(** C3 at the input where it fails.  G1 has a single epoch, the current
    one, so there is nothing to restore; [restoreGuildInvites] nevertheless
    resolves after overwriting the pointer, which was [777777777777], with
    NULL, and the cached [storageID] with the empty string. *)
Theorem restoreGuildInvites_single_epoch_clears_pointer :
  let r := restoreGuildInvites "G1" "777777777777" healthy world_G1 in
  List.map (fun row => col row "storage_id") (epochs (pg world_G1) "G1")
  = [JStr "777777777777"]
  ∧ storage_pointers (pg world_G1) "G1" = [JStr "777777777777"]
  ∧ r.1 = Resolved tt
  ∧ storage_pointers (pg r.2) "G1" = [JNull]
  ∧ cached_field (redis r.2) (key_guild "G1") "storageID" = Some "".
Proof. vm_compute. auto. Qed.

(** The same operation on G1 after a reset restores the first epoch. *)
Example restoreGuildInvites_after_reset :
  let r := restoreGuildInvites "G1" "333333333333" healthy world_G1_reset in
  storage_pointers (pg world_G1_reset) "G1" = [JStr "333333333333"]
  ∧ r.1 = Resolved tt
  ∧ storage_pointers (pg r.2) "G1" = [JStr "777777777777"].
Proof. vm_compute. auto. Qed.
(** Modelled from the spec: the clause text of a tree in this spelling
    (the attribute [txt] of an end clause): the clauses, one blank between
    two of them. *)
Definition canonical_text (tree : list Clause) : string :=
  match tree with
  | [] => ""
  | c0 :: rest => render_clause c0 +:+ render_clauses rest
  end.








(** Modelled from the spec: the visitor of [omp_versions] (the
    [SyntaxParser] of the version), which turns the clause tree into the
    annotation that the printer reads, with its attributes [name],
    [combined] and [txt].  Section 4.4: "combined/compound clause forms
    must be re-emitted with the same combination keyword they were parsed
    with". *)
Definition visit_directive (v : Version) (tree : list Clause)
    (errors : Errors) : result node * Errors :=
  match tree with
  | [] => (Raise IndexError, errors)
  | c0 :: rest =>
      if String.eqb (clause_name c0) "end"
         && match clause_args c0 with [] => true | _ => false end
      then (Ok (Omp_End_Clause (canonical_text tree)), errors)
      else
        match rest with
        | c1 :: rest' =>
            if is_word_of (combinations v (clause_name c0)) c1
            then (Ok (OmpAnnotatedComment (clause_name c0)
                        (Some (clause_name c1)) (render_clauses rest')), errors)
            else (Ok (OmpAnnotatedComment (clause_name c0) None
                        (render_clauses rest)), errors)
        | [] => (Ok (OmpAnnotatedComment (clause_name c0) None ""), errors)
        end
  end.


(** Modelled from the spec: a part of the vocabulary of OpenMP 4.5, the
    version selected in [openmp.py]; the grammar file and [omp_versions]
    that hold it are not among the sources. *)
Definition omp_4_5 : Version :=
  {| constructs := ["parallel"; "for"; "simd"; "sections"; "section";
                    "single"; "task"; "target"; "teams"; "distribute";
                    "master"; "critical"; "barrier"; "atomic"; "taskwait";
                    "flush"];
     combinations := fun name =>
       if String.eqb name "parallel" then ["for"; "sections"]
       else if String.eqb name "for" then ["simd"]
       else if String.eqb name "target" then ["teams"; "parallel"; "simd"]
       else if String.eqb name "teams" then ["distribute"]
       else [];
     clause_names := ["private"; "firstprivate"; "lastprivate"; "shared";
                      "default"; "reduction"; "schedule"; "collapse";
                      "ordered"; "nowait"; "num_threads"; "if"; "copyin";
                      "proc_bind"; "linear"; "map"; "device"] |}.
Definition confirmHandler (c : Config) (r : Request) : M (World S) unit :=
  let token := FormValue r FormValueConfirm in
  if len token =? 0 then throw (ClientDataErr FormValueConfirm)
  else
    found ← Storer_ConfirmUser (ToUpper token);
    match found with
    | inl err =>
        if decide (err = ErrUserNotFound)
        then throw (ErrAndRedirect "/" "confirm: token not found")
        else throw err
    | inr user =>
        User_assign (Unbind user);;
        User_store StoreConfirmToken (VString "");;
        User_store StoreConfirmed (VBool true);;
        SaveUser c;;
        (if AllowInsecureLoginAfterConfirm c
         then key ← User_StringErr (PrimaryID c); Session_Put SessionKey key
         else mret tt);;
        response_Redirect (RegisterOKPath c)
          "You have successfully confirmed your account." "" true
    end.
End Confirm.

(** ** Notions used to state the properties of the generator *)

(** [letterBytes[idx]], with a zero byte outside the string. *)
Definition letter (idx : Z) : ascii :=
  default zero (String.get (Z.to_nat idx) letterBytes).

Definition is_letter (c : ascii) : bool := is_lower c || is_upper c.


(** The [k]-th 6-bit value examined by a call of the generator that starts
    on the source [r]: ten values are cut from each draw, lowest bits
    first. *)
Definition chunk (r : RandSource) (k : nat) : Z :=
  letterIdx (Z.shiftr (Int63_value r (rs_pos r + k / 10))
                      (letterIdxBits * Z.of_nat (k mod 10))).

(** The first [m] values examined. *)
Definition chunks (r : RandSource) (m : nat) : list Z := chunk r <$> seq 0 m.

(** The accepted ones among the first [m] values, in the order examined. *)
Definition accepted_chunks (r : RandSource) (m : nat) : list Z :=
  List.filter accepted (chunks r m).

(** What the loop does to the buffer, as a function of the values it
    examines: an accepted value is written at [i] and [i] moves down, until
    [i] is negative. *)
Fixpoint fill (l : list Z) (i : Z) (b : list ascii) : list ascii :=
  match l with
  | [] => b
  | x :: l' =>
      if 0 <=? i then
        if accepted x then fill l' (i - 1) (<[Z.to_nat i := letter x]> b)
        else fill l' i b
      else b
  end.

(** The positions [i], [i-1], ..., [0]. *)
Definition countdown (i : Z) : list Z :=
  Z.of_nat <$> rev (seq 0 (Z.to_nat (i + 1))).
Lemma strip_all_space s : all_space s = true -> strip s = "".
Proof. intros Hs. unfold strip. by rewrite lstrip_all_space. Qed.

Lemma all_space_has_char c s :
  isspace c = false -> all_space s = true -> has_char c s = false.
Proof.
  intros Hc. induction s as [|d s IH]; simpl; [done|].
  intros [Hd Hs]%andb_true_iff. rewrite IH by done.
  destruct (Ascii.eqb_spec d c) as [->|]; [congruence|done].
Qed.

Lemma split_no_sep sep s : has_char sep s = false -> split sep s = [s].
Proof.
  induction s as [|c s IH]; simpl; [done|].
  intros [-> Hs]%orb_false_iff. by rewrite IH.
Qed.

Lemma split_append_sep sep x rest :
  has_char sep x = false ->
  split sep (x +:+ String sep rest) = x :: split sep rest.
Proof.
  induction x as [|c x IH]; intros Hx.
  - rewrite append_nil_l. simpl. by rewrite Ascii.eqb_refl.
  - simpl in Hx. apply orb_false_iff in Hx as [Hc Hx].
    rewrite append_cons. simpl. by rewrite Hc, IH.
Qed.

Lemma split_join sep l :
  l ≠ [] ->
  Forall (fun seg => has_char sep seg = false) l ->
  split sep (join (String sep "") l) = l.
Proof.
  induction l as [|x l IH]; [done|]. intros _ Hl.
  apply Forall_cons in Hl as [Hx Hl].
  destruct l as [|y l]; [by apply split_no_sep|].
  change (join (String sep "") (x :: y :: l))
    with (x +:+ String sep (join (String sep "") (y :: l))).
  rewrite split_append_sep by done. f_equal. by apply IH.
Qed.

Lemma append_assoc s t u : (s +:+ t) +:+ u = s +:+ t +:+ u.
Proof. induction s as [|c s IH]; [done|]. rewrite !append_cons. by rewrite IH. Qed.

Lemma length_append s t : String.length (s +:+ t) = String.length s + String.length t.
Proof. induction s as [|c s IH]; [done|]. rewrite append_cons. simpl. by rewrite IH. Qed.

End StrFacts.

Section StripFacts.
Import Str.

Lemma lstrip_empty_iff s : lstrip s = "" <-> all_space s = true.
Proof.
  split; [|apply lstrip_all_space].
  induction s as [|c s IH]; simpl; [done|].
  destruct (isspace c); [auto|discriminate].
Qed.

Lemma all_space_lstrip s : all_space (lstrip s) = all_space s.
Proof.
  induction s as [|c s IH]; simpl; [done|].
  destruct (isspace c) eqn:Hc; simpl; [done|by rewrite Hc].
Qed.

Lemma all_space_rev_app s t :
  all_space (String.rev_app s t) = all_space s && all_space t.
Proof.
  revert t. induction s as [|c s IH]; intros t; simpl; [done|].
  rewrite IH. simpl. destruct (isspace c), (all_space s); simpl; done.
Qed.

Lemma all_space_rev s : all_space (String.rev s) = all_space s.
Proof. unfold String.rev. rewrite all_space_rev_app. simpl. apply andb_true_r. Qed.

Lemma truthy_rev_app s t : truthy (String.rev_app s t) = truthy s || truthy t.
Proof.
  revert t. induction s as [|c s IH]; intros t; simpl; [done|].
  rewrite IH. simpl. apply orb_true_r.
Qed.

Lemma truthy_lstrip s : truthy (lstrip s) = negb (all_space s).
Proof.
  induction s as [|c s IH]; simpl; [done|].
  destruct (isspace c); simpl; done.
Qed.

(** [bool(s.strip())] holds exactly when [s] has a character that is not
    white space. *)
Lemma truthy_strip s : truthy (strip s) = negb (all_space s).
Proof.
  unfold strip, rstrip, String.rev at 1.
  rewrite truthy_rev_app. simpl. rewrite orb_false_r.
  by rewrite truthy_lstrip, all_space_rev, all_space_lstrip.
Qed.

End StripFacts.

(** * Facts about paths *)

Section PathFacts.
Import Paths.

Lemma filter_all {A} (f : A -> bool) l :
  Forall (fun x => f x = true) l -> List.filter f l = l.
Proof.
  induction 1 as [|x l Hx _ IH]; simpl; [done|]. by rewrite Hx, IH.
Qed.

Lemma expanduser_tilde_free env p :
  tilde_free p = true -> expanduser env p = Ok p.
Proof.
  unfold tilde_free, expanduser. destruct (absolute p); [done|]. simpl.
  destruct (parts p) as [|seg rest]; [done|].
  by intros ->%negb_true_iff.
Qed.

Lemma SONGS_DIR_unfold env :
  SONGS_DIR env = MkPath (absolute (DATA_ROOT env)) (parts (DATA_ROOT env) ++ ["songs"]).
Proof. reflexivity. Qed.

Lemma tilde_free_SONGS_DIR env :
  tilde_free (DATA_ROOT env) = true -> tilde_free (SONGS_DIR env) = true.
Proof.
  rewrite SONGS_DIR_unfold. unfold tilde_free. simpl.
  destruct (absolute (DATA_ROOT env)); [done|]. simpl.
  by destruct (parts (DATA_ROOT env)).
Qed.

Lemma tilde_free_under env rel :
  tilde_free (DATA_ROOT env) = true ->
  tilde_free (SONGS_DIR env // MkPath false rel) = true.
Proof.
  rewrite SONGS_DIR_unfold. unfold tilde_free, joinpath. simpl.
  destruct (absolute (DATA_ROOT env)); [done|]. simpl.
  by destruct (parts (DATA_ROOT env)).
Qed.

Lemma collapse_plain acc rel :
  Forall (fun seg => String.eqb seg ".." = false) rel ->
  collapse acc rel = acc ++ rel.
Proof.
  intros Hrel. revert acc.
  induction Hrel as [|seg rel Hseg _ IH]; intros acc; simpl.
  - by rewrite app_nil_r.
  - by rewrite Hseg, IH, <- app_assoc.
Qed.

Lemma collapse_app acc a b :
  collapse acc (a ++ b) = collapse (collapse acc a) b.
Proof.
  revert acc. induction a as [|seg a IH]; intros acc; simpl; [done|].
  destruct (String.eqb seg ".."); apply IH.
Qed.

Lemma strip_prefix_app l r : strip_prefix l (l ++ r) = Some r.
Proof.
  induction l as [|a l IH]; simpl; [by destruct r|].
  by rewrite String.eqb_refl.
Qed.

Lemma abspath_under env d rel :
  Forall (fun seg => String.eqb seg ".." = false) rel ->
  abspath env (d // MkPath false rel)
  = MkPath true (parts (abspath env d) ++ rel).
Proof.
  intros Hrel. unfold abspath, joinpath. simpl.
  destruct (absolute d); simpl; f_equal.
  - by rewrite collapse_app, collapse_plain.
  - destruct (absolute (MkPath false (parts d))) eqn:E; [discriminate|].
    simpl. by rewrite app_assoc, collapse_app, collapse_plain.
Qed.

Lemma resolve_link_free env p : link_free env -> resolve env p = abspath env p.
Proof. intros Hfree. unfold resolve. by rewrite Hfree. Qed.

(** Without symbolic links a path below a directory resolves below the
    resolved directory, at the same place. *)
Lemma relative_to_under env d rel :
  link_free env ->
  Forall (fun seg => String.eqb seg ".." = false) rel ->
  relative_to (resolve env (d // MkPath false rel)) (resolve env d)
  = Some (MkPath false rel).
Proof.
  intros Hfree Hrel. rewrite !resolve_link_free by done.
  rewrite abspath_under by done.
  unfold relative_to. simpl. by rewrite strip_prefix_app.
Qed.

***

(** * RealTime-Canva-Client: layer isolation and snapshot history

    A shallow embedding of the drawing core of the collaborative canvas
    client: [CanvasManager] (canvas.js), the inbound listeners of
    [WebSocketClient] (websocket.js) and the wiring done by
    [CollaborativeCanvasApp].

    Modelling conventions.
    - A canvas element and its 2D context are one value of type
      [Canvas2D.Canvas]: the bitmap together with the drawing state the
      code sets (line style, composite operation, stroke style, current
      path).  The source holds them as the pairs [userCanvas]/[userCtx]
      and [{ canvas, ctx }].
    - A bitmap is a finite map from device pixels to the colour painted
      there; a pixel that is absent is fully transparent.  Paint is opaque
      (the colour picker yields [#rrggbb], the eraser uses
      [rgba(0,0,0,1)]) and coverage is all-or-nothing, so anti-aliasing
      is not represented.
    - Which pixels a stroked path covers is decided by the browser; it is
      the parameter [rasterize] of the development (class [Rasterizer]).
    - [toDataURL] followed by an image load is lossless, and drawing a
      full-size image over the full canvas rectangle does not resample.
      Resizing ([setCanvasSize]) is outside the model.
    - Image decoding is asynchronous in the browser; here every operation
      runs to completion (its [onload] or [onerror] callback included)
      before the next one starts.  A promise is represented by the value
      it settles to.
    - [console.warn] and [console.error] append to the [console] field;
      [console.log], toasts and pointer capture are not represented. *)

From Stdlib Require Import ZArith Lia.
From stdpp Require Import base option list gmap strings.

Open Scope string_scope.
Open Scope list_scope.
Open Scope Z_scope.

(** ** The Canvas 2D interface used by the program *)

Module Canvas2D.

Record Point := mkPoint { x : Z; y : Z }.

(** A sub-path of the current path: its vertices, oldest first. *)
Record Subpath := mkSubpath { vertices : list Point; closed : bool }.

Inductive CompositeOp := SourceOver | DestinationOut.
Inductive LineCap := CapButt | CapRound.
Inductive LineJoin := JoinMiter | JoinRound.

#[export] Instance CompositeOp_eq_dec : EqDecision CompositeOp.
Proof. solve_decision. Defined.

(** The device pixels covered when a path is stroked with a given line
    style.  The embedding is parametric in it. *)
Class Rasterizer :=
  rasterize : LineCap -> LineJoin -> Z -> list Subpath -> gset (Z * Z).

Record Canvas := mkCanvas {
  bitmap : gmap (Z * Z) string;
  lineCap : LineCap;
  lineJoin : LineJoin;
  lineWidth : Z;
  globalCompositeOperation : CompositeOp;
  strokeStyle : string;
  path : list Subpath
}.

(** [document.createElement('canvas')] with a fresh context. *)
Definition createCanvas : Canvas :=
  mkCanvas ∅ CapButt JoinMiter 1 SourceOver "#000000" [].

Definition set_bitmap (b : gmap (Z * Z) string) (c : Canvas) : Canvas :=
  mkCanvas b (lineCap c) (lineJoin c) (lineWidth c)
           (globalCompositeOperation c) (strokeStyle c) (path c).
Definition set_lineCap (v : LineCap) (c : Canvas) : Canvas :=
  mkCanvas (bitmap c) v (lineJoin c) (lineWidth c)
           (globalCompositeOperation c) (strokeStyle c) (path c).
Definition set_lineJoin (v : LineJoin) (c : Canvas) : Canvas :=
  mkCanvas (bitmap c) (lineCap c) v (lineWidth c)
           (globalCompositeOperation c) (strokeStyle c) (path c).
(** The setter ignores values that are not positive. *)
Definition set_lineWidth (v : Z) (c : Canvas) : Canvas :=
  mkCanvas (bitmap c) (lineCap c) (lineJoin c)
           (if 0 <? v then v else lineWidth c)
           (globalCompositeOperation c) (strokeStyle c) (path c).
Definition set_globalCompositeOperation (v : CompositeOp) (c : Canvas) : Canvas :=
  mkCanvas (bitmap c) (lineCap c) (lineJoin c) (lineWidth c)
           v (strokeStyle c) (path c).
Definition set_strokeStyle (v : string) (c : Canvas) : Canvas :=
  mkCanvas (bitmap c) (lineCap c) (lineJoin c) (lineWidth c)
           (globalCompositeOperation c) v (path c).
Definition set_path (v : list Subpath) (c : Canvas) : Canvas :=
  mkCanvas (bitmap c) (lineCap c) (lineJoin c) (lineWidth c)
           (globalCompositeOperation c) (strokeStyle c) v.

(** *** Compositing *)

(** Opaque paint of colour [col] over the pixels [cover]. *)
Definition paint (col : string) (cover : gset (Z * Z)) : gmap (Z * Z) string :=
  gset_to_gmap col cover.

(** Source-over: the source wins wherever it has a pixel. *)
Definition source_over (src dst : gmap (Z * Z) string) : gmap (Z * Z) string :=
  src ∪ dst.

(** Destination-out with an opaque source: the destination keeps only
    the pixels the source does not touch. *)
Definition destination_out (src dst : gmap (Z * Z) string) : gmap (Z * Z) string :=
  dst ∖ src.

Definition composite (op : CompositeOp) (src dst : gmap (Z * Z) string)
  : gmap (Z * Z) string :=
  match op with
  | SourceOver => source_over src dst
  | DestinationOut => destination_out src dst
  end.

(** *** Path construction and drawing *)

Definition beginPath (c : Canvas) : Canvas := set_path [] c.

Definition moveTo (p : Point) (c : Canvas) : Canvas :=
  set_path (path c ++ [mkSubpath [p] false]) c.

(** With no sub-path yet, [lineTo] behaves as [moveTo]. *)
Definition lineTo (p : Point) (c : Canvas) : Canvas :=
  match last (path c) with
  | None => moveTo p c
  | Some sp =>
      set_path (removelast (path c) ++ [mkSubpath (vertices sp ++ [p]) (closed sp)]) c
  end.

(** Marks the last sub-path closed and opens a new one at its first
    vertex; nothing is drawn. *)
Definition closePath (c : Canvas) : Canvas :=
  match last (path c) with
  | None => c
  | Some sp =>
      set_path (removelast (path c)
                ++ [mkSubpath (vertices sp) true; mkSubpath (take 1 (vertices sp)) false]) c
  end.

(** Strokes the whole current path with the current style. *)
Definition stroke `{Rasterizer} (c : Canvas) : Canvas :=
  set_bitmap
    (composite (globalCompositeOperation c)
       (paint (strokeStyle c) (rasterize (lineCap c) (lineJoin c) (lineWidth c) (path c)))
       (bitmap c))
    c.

***

In the listing above, the lines from the one containing "(** C3 at the" through the one containing "cached_field (redis r.2)" must be set down exactly, with no other lines.

# Answer
(** C3 at the input where it fails.  G1 has a single epoch, the current
    one, so there is nothing to restore; [restoreGuildInvites] nevertheless
    resolves after overwriting the pointer, which was [777777777777], with
    NULL, and the cached [storageID] with the empty string. *)
Theorem restoreGuildInvites_single_epoch_clears_pointer :
  let r := restoreGuildInvites "G1" "777777777777" healthy world_G1 in
  List.map (fun row => col row "storage_id") (epochs (pg world_G1) "G1")
  = [JStr "777777777777"]
  ∧ storage_pointers (pg world_G1) "G1" = [JStr "777777777777"]
  ∧ r.1 = Resolved tt
  ∧ storage_pointers (pg r.2) "G1" = [JNull]
  ∧ cached_field (redis r.2) (key_guild "G1") "storageID" = Some "".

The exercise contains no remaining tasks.